Section 32(1): When the statement is made by a person as to the cause of his death, or as to any of the circumstances of the transaction which resulted in his death, in cases in which the cause of that person’s death comes into question. Such statements are relevant whether the person who made them was or was not, at the time when they were made, under expectation of death, and whatever may be the nature of the proceeding in which the cause of his death comes into question. 

The Supreme Court pointed out the decision given by the High Court which took reference from the case Moti Singh v. State of Uttar Pradesh for admissibility of the statement of victim to be considered as dying declaration. The Supreme Court stated that the present case is different from the referred case. In this case, the post-mortem itself states that the cause of death of the victim was septicaemia. The remarks of the victim are relevant to cause her death. 

  • Whether the prosecution made a reasonable doubt against the respondent’s guilt about the accusations?

It is pretty evident that the respondent has sexually assaulted the victim before setting her on fire. The burn injuries have led to the death of the victim. 

The decision given by the High Court which reversed the decision given by the Session Court was inappropriate. On 14 December 2004, the victim died. The respondent was given rigorous life imprisonment by Session Court for the offence under section 302 of IPC and rigorous 10 years imprisonment for the offence under section 376 of IPC. Both the punishments should follow one another.

  • Whether the two fingers test proves that the victim was habituated to sexual intercourse? 

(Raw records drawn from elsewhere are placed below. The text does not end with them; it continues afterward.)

(** * GeoPackage tile-aware merge (merge.ts): shallow embedding and properties

    The program clones its first input file, drops the clone's data tables,
    creates one tile table, registers it in the GeoPackage catalog from a
    template table and bulk-copies the tiles of the second input (INSERT OR
    REPLACE) and then of the first input (INSERT OR IGNORE).

    Modelling conventions.
    - A database file is a value of type [Database]; the file system maps
      path strings to databases, and two paths name the same file only when
      they are the same string.
    - The source files are read from the file system as it is once the
      clone has been written.  Statements about whole runs assume that the
      output path is not an existing file, which is what
      [ensureUniqueOutputFile] aims at; a run that writes its output over
      one of its inputs is outside their scope.
    - The three catalog tables the program reads and writes
      (gpkg_contents, gpkg_tile_matrix_set, gpkg_tile_matrix) are typed
      fields of [Database] and carry the constraints of the GeoPackage
      table definitions: the primary keys (table_name; table_name;
      table_name with zoom_level), UNIQUE (identifier) on gpkg_contents,
      the NOT NULL columns, and the foreign keys into
      gpkg_spatial_ref_sys (srs_id) and gpkg_contents (table_name), which
      the driver enforces.  [srs_ids] is the srs_id column of
      gpkg_spatial_ref_sys.  Triggers are not represented.
    - Every other table is an entry of [tables], in sqlite_master order,
      except the engine's own bookkeeping tables (sqlite_sequence and the
      like), which are not represented.  A row is seen through the four
      columns the program selects (zoom_level, tile_column, tile_row as
      integers, tile_data as bytes); the surrogate id of the destination
      table is the position in the row list.
    - Table names are plain identifiers: ["${name}"] denotes [name].  The
      file path spliced into the ATTACH statement is lexed as SQL text;
      only the statement that attaches one file is interpreted (see
      [parse_attach]), so general statements about a merge call are given
      for paths without single quotes.
    - Of the files a run writes, [disk] records the output file.  Side
      files of the storage engine are not represented, and neither is the
      empty file that an ATTACH statement creates when its literal names no
      file, which cannot happen for an existing source read from a path
      without single quotes.  Foreign keys between user tables, which can
      make a DROP TABLE fail, are not represented either.
    - Console output and file sizes are not modelled. *)

From Stdlib Require Import List String Ascii ZArith Bool Arith Lia DecimalString.
From Stdlib Require Import Strings.Byte.
From Stdlib Require Import Sorted.
Import ListNotations.
Open Scope string_scope.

The Court has again and again deprecated the use of two fingers test in rape cases and cases related to sexual assault. As this test does not have any scientific basis and also it does not prove the rape allegations instead it traumatizes the victim. So it was held in the case of    Lillu v. State of Haryana, the two- Finger test violates the right to privacy, integrity and dignity.


It was held that the two fingers test violates the right of rape survivors to sequestration, physical and internal integrity and dignity. It also stated that the test is grounded on incorrect supposition that a sexually active woman cannot be ravished. Further it stated that the supportive value of a woman’s testimony does not depend on her sexual history. It is inappropriate to suggest that a woman cannot be trusted if she says that she has been raped if the test shows that she was sexually active. Supreme Court handed guidelines which are as follows : 

  • All the public and private hospitals should get the guidelines from the health ministry and family welfare.
  • Workshops and trainings should be provided for examining rape and sexual assault. 
  • Medical school curriculum should be reviewed to ensure that “two-fingers” test is not listed for examining sexual assault or rape survivors.
  • Copies should be sent to every state’s health department, secretary, ministry of health and Government of India.
  • It is the duty of every department’s main secretary to see whether these rules are being followed or not.

The Hon’ble Supreme Court held that the “two-Fingers” test be banned and whoever performed such test would be held guilty of misconduct. 


The two-fingers test is a controversial method. It is used to check the virginity of the woman. It involves medical practitioners for this purpose. Various Human Rights organisations have criticised this test. The Hon’ble Supreme Court has held this test as unconstitutional because this test violates the right to privacy, physical and mental integrity and dignity of the victim. It also traumatises the victim which results in poor mental and physical condition of the victim. The Supreme Court should make severe punishments for those going against the guidelines. Another alternative should be introduced for examining the victim for rape and sexual assault.